Marg ... isn't it funny that when you were married you can't help but envy the single life (not necessarily the dating aspect) but the freedom? Try to remember what it was that you wanted to do when you were married. Ok, so I'm married now and I don't want to change that, but I was also like you by never being alone for long. The things I fantasize doing if I were alone and had no children to care for is going out with my friends and having fun, playing golf, going biking, running, being on my own and reading a good book, taking a long, hot bath. Take some courses on some special interests like photography or painting (or whatever). A lot of activities involve some sort of companionship. So find yourself some good, close friends that are also single who you can share your interests and your thoughts with. I'm not always good at practicing this, but I've realized in a relationship there has to be a balance of "friend time" and "alone time" and not only "him time".
stay busy with ur work and study, think positively
make good gfs
spend quality with ur family
do volunteering work
there are many other ppl in this world need love, I went to a nursing home one day, bringing some flowers to the olders, I realize how beautiful love can be at different levels.
This is such a great opportunity for you to really get to know yourself. Reconnect with friends, start hobbies and just take time for yourself. Soon enough you will enjoy your own company and love being by yourself. You need to know who you are separate from a man.
Don't be scared this is a pretty exciting journey AND it gets to be all about you
Take up some hobbies that you can do alone or your girlfriends but you should know that the feelings you are having are natural thus you have to put a little more effort into doing this.

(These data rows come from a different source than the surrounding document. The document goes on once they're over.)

(** A newer source of the project is admitted over the running attempt. *)
Definition newer : WorkflowAdmissionV1 :=
  admission Mode_Shadow "bbbbbbbbbbbbbbbbbbbbbbbbbbbbbbbbbbbbbbbb" 2 "d2".
Definition superseding (db : WorkflowDb) : WorkflowDb :=
  (Scheduler_admit manifest newer 12%N 13%N 9000 db).1.

Lemma superseded_by result :
  (Scheduler_admit manifest newer 12%N 13%N 9000 working).2 = result →
  Scheduler_admit manifest newer 12%N 13%N 9000 working = (superseding working, result).
Proof. intros <-. apply surjective_pairing. Qed.

Lemma superseding_step db : rtc scheduler_step db (superseding db).
Proof. apply rtc_once, step_admit. Qed.

Lemma reduced_reachable : rtc scheduler_step working reduced.
Proof.
  transitivity verified; [apply rtc_once, step_receipt|].
  transitivity built; [apply rtc_once, step_receipt|]. apply rtc_once, step_reduce.
Qed.

Lemma completed_run : rtc scheduler_step empty_workflow_db reduced.
Proof. etrans; [apply working_reachable|apply reduced_reachable]. Qed.

Lemma verify_claimed result :
  (claim 5%N Pool_BuildCompute "ci" 4000 60000 prepared).2 = result →
  Scheduler_claim_next 5%N (worker "ci" Pool_BuildCompute) 4000 60000 prepared = (verifying, result).
Proof. intros <-. apply surjective_pairing. Qed.
End Run.

(** ** The documents of the run

    The documents are found by running with codecs that encode an unknown document as
    a placeholder. *)

Definition guess (docs : documents) := codecs (Some [126]) docs.
Definition state_of (lease : WorkflowLeaseV1) : list WorkflowOperationStateV1 :=
  match wl_operation_state lease with Some state => [state] | None => [] end.
Definition docs0 : documents := MkDocuments [] [] [] [].
Definition docs1 : documents := MkDocuments [prepare_lease (guess docs0)] [] [] [].
Definition docs2 : documents := MkDocuments (doc_leases docs1) [] [prepare_receipt (guess docs1)] [].
Definition docs3 : documents :=
  let lease := verify_lease (guess docs2) in
  MkDocuments (doc_leases docs2 ++ [lease]) (state_of lease) (doc_receipts docs2) [].
Definition docs4 : documents :=
  MkDocuments (doc_leases docs3 ++ [build_lease (guess docs3)]) (doc_states docs3) (doc_receipts docs3) [].
Definition docs5 : documents :=
  MkDocuments (doc_leases docs4) (doc_states docs4)
    (doc_receipts docs4 ++ [verify_receipt (guess docs4)]) [].
Definition docs6 : documents :=
  MkDocuments (doc_leases docs5) (doc_states docs5)
    (doc_receipts docs5 ++ [build_receipt (guess docs5)]) [].
Definition docs : documents := Eval vm_compute in
  MkDocuments (doc_leases docs6) (doc_states docs6) (doc_receipts docs6) [reduction (guess docs6)].

#[local] Instance run_codecs : SchedulerCodecs := codecs None docs.

#[local] Instance lease_codec : JcsRoundTrip WorkflowLeaseV1 := table_round_trip (doc_leases docs).

(** Every call of the run succeeds. *)
Example the_run_succeeds :
  (Scheduler_claim_next 4%N (worker "vps" Pool_VpsRequired) 2000 30000 (admitted run_codecs)).2
    = Ok (Some (prepare_lease run_codecs))
  ∧ (Scheduler_claim_next 6%N (worker "vps" Pool_VpsRequired) 5000 60000 (verifying run_codecs)).2
    = Ok (Some (build_lease run_codecs))
  ∧ (Scheduler_reduce_attempt 3%N 8000 (built run_codecs)).2 = Ok (reduction run_codecs).
Proof. vm_compute. split_and!; reflexivity. Qed.

(** ** Leases *)

(** The verification is claimed with the prepared host among its inputs. *)
Lemma claimed_lease_is_justified_witness :
  wl_worker_id (verify_lease run_codecs) = "ci"%string
  ∧ active_at (verifying run_codecs)
      (wl_attempt_id (verify_lease run_codecs), wl_node_id (verify_lease run_codecs)) 5%N.
Proof.
  assert (Scheduler_claim_next 5%N (worker "ci" Pool_BuildCompute) 4000 60000 (prepared run_codecs)
    = (verifying run_codecs, Ok (Some (verify_lease run_codecs)))) as Hclaim.
  { apply verify_claimed. vm_compute. reflexivity. }
  destruct (claimed_lease_is_justified _ _ _ _ _ _ _ Hclaim) as (_ & Hworker & _ & _ & Hactive & _).
  split; [exact Hworker|exact Hactive].
Defined.

(** In the middle of the run two nodes are leased, each once. *)
Lemma leased_node_has_one_active_lease_witness :
  leased (working run_codecs) (3%N, MkWorkflowNodeId "verify")
  ↔ ∃ id, active_at (working run_codecs) (3%N, MkWorkflowNodeId "verify") id.
Proof. apply (leased_node_has_one_active_lease _ (working_reachable run_codecs)). Defined.

(** The row of a lease, and the node it is for. *)
Definition lease_row (id : Uuid) : Uuid * WfLeaseRow :=
  (id, default {| sl_attempt_id := 0%N; sl_node_id := MkWorkflowNodeId ""; sl_generation := 0;
                  sl_worker_id := ""; sl_host_id := ""; sl_expected_input_digest := zero_digest;
                  sl_lease_json := []; sl_lease_digest := zero_digest; sl_state := Lease_Revoked;
                  sl_leased_at_ms := 0; sl_expires_at_ms := 0; sl_closed_at_ms := None;
                  sl_receipt_digest := None |}
         (workflow_lease_journal (working run_codecs) !! id)).
Definition SignedAcceptedHead_sign (key_id : string) (payload : AcceptedHeadV1)
    (signing_key : SigningKey) : Result SourceAttestationError SignedAcceptedHeadV1 :=
  let? _ := AcceptedHead_validate payload in
  let? _ := validate_key_id key_id in
  let? bytes := AcceptedHead_canonical_bytes payload in
  Ok {| sah_key_id := key_id; sah_payload := payload;
        sah_signature := base64_encode (sign_bytes signing_key bytes) |}.

Definition SignedAcceptedHead_digest (signed : SignedAcceptedHeadV1)
    : Result SourceAttestationError EvidenceDigest :=
  let? canonical := map_err Attestation_CanonicalEncoding (jcs_to_vec signed) in
  Ok (EvidenceDigest_sha256 canonical).

(** The verifier is its keyring. *)
Definition SourceAttestationVerifier_new (keys : gmap string VerifyingKey)
    : Result SourceAttestationError (gmap string VerifyingKey) :=
  if Nat.eqb (size keys) 0 then Err Attestation_EmptyKeyring
  else
    let? _ := mapM validate_key_id (sort_by str_compare (map_to_list keys).*1) in
    Ok keys.

Definition verify_inner (keys : gmap string VerifyingKey) (signed : SignedAcceptedHeadV1)
    (now_ms : option Z) : Result SourceAttestationError AcceptedHeadV1 :=
  let payload := sah_payload signed in
  let? _ := AcceptedHead_validate payload in
  let? _ := validate_key_id (sah_key_id signed) in
  let? _ := ensure (negb (opt_is_some_and now_ms (λ now, ah_expires_at_ms payload <=? now)))
              Attestation_Expired in
  let? key := ok_or (Attestation_UnknownKey (sah_key_id signed)) (keys !! sah_key_id signed) in
  let? bytes := ok_or Attestation_InvalidSignatureEncoding (base64_decode (sah_signature signed)) in
  let? signature := ok_or Attestation_InvalidSignature (signature_from_slice bytes) in
  let? message := AcceptedHead_canonical_bytes payload in
  let? _ := ensure (verify_strict key message signature) Attestation_SignatureVerification in
  Ok payload.

Definition verify (keys : gmap string VerifyingKey) (signed : SignedAcceptedHeadV1) (now_ms : Z)
    : Result SourceAttestationError AcceptedHeadV1 :=
  verify_inner keys signed (Some now_ms).

Definition verify_live (keys : gmap string VerifyingKey) (signed : SignedAcceptedHeadV1)
    : Result SourceAttestationError AcceptedHeadV1 :=
  verify_inner keys signed None.

(** [?] on an attestation error. *)
Definition attested {A} (r : Result SourceAttestationError A) : Result SourceError A :=
  map_err Source_Attestation r.

Definition GithubWebhookWakeup_validate (wakeup : GithubWebhookWakeupV1) : Result SourceError unit :=
  if (gw_schema_version wakeup != SOURCE_WEBHOOK_WAKEUP_SCHEMA_VERSION)
     || (gw_wakeup_sequence wakeup =? 0)
     || (gw_received_at_ms wakeup <? 0)
     || negb (is_ok (validate_delivery_id (gw_delivery_id wakeup)))
     || negb (valid_github_repository_full_name (gw_repository_full_name wakeup))
  then Err (Source_CorruptLedger "GitHub webhook wake-up") else Ok tt.

Definition SourceShadowEntry_validate (entry : SourceShadowEntryV1) : Result SourceError unit :=
  let payload := sah_payload (sse_attestation entry) in
  if (sse_schema_version entry != 1)
     || (sse_source_sequence entry =? 0)
     || (sse_observed_at_ms entry <? ah_accepted_at_ms payload)
     || (ah_expires_at_ms payload <=? sse_observed_at_ms entry)
     || (sse_project_id entry != ah_project_id payload)
     || (sse_source_sequence entry != ah_sequence payload)
  then Err (Source_CorruptLedger "source shadow entry")
  else
    let? digest := attested (SignedAcceptedHead_digest (sse_attestation entry)) in
    ensure (sse_attestation_digest entry == digest) (Source_CorruptLedger "source shadow entry").

Definition SourceShadowEntry_scheduler_delivery_id (entry : SourceShadowEntryV1) : string :=
  ("shadow-" ++ EvidenceDigest_as_str (sse_attestation_digest entry))%string.

Definition SourceOutboxEntry_validate (entry : SourceOutboxEntryV1) : Result SourceError unit :=
  let payload := sah_payload (soe_attestation entry) in
  if (soe_schema_version entry != SOURCE_OUTBOX_SCHEMA_VERSION)
     || (soe_outbox_sequence entry =? 0)
     || (soe_source_sequence entry =? 0)
     || (soe_enqueued_at_ms entry <? ah_accepted_at_ms payload)
     || (soe_project_id entry != ah_project_id payload)
     || (soe_source_sequence entry != ah_sequence payload)
  then Err (Source_CorruptLedger "source outbox entry")
  else
    let? digest := attested (SignedAcceptedHead_digest (soe_attestation entry)) in
    ensure (soe_attestation_digest entry == digest) (Source_CorruptLedger "source outbox entry").

Definition SourceOutboxEntry_scheduler_delivery_id (entry : SourceOutboxEntryV1) : string :=
  ("source-" ++ EvidenceDigest_as_str (soe_attestation_digest entry))%string.

(** ** Reading the ledger *)

Definition option_decode (text : option (list Z)) : Result SourceError (option SignedAcceptedHeadV1) :=
  match text with
  | None => Ok None
  | Some text => let? signed := map_err Source_Json (json_from_slice text) in Ok (Some signed)
  end.

Definition load_snapshot (project_id : ProjectId) (db : SourceDb) : Result SourceError SourceSnapshot :=
  match source_projects db !! project_id with
  | None => Ok (SourceSnapshot_empty project_id)
  | Some row =>
      let? sequence := ok_or (Source_CorruptLedger "sequence") (u64_try_from (sp_sequence row)) in
      let head := sp_canonical_head row in
      let? attestation := option_decode (sp_attestation_json row) in
      let state := sp_state row in
      if (is_some head != is_some attestation)
         || (is_some head != is_some (sp_attestation_digest row))
         || (is_some head != (0 <? sequence))
      then Err (Source_CorruptLedger "head/attestation invariant")
      else
        let divergent_candidate := is_some (sp_divergent_candidate row) in
        let divergence_channel := is_some (sp_divergence_channel row) in
        let divergence_evidence := is_some (sp_divergence_evidence_digest row) in
        let complete_divergence_evidence :=
          divergent_candidate && divergence_channel && divergence_evidence in
        if ((state == Source_Ready) && complete_divergence_evidence)
           || ((state == Source_DivergedNeedsOwner) && negb complete_divergence_evidence)
           || (divergent_candidate != divergence_channel)
           || (divergent_candidate != divergence_evidence)
        then Err (Source_CorruptLedger "divergence evidence invariant")
        else Ok {|
          ss_project_id := project_id; ss_head := head; ss_sequence := sequence; ss_state := state;
          ss_blocked_sha := sp_blocked_sha row;
          ss_reconcile_paused_until_ms := sp_reconcile_paused_until_ms row;
          ss_attestation := attestation; ss_attestation_digest := sp_attestation_digest row;
          ss_divergent_candidate := sp_divergent_candidate row;
          ss_divergence_channel := sp_divergence_channel row;
          ss_divergence_evidence_digest := sp_divergence_evidence_digest row |}
  end.
Definition process_github_candidate (broker : DurableSourceBroker) (candidate : CandidateIngress)
    (announced_head : GitCommitId) : Broker SourceIngressOutcome :=
  let project_id := ci_project_id candidate in
  let fetched_head := ci_candidate candidate in
  if announced_head != fetched_head then
    let? related := repository_read (relationship project_id announced_head fetched_head) in
    match related with
    | Relationship_FastForward => process_candidate broker candidate
    (* [unreachable!], by [relationship_same]. *)
    | Relationship_Same => call_lift (Err (Source_Repository "different commits cannot be same"))
    | Relationship_Rewind => call_lift (Err Source_RemoteHeadBehindWebhook)
    | Relationship_Diverged =>
        let evidence := EvidenceDigest_sha256 (lines_of
          ["github-mismatch"%string; GitCommitId_as_str announced_head; GitCommitId_as_str fetched_head]) in
        let? _ := store (mark_diverged (br_bound_epoch broker) project_id fetched_head
                           Source_GithubWebhook evidence (ci_now_ms candidate)) in
        call_ok Ingress_SourceDivergedNeedsOwner
    end
  else process_candidate broker candidate.

(** The candidate of a webhook. *)
Definition webhook_ingress (project_id : ProjectId) (fetched_head : GitCommitId)
    (delivery_id : string) (payload_digest : EvidenceDigest)
    (installed_policy : InstalledSourceProjectPolicy) (now_ms : Z) : CandidateIngress := {|
  ci_project_id := project_id; ci_candidate := fetched_head; ci_announced_previous_head := None;
  ci_channel := Source_GithubWebhook; ci_delivery_id := delivery_id;
  ci_payload_digest := payload_digest; ci_installed_policy := installed_policy;
  ci_now_ms := now_ms; ci_refresh_expired_same_head := false |}.

(** The loop over the pending webhooks: how many are completed, and whether it ended
    early because the remote is behind one. [tokens] are the new delivery tokens. *)
Fixpoint drain_wakeups (broker : DurableSourceBroker) (project_id : ProjectId)
    (installed_policy : InstalledSourceProjectPolicy) (fetched_head : GitCommitId)
    (tokens : Z → Uuid) (now_ms : Z) (wakeups : list GithubWebhookWakeupV1) (completed : Z)
    : Broker (Z * bool) :=
  let epoch := br_bound_epoch broker in
  match wakeups with
  | [] => call_ok (completed, false)
  | wakeup :: rest =>
      let continue := drain_wakeups broker project_id installed_policy fetched_head tokens now_ms
                        rest (completed + 1) in
      let? _ := call_lift (ensure ((gw_project_id wakeup == project_id)
                  && (gw_repository_full_name wakeup == isp_github_repository installed_policy))
                  (Source_CorruptLedger "GitHub webhook policy binding")) in
      let? reservation := store (reserve_delivery epoch project_id Source_GithubWebhook
                                   (gw_delivery_id wakeup) (gw_payload_digest wakeup)
                                   (gw_received_at_ms wakeup) (tokens (gw_wakeup_sequence wakeup))) in
      match reservation with
      | Reservation_Completed outcome =>
          let? _ := store (complete_github_wakeup epoch wakeup outcome now_ms) in
          continue
      | Reservation_Claimed delivery_claim =>
          let candidate := webhook_ingress (gw_project_id wakeup) fetched_head
                             (gw_delivery_id wakeup) (gw_payload_digest wakeup) installed_policy now_ms in
          let? result := attempt_call (process_github_candidate broker candidate
                                         (gw_announced_head wakeup)) in
          match result with
          | Ok outcome =>
              let? outcome := store (finish_delivery epoch delivery_claim outcome
                                       (isp_auto_deploy installed_policy) now_ms) in
              let? _ := store (complete_github_wakeup epoch wakeup outcome now_ms) in
              continue
          | Err Source_RemoteHeadBehindWebhook =>
              let? _ := store (abandon_delivery epoch delivery_claim now_ms) in
              call_ok (completed, true)
          | Err error =>
              let? _ := store (abandon_delivery epoch delivery_claim now_ms) in
              call_lift (Err error)
          end
      end
  end.

Definition process_pending_github_pushes (broker : DurableSourceBroker) (project_id : ProjectId)
    (limit now_ms : Z) (tokens : Z → Uuid) : Broker GithubWebhookDrainOutcomeV1 :=
  if now_ms <? 0 then call_lift (Err Source_TimeRange)
  else
    let? _ := lock_coordination broker project_id in
    let? installed_policy := call_lift (policy broker project_id) in
    let? wakeups := store (pending_github_wakeups (br_bound_epoch broker) project_id limit) in
    match wakeups with
    | [] =>
        let? _ := reconcile_priority_fetch_signal broker project_id in
        call_ok {| gd_completed := 0; gd_deferred_until_remote_catches_up := false |}
    | _ =>
        let? fetched_head := repository_step (fetch_remote_main project_id) in
        let? ' (completed, deferred) := drain_wakeups broker project_id installed_policy fetched_head
                                          tokens now_ms wakeups 0 in
        if deferred : bool then
          call_ok {| gd_completed := completed; gd_deferred_until_remote_catches_up := true |}
        else
          let? _ := reconcile_priority_fetch_signal broker project_id in
          call_ok {| gd_completed := completed; gd_deferred_until_remote_catches_up := false |}
    end.

Definition process_github_push (broker : DurableSourceBroker) (project_id : ProjectId)
    (delivery_id signature_header : string) (webhook_secret raw_body : list Z) (now_ms : Z)
    (token : Uuid) : Broker SourceIngressOutcome :=
  let? _ := lock_coordination broker project_id in
  let? _ := call_lift (validate_delivery_id delivery_id) in
  let? _ := call_lift (ensure (Z.of_nat (length raw_body) <=? MAX_WEBHOOK_BODY_BYTES)
                         Source_WebhookBodyTooLarge) in
  let? _ := call_lift (verify_github_hmac signature_header webhook_secret raw_body) in
  let payload_digest := EvidenceDigest_sha256 raw_body in
  let? installed_policy := call_lift (policy broker project_id) in
  let? announced := call_lift (decode_github_push raw_body (isp_github_repository installed_policy)) in
  let? reservation := store (reserve_delivery (br_bound_epoch broker) project_id Source_GithubWebhook
                               delivery_id payload_digest now_ms token) in
  match reservation with
  | Reservation_Completed outcome => call_ok outcome
  | Reservation_Claimed delivery_claim =>
      settle_delivery broker delivery_claim (isp_auto_deploy installed_policy) now_ms
        match announced with
        | None => call_ok Ingress_IgnoredRef
        | Some announced_head =>
            let? fetched_head := repository_step (fetch_remote_main project_id) in
            process_github_candidate broker
              (webhook_ingress project_id fetched_head delivery_id payload_digest installed_policy now_ms)
              announced_head
        end
  end.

Most people would tell you to meet up with friends and have a great time, or do the things you have always wanted to do. That's really good advice and you should do it. But it's the hours when we are alone that we need to learn to cope with the most. The wet days and the long lonely nights. I had a friend and I tried to convince her to write a book about the single life. Here is what she did...... She worked on re-creating herself; new wardrobe, new hairstyle, makeover, she re-claimed her home, furnishing it exactly as she wanted it, she took up painting and writing, she dressed nice and went shopping for things to make her home nice and herself feel good, and in the small hours, after a luxury bubble bath with candles and a glass of wine, she put some flowers on the table and fixed herself a nice meal and help herself to another glass of wine. ...... The secret to coping on your own is to treat yourself how you would like others to treat you - treat yourself like a movie star in your own home.
Go out with some of your girls!
Go for a day at the spa... get some R&R time for yourself. You must keep in mind that you are a woman and you do not need a man no matter what society (and my famliy) seem to think. Just enjoy not being tied down, and for goodness sake, have some chocolate cheese cake.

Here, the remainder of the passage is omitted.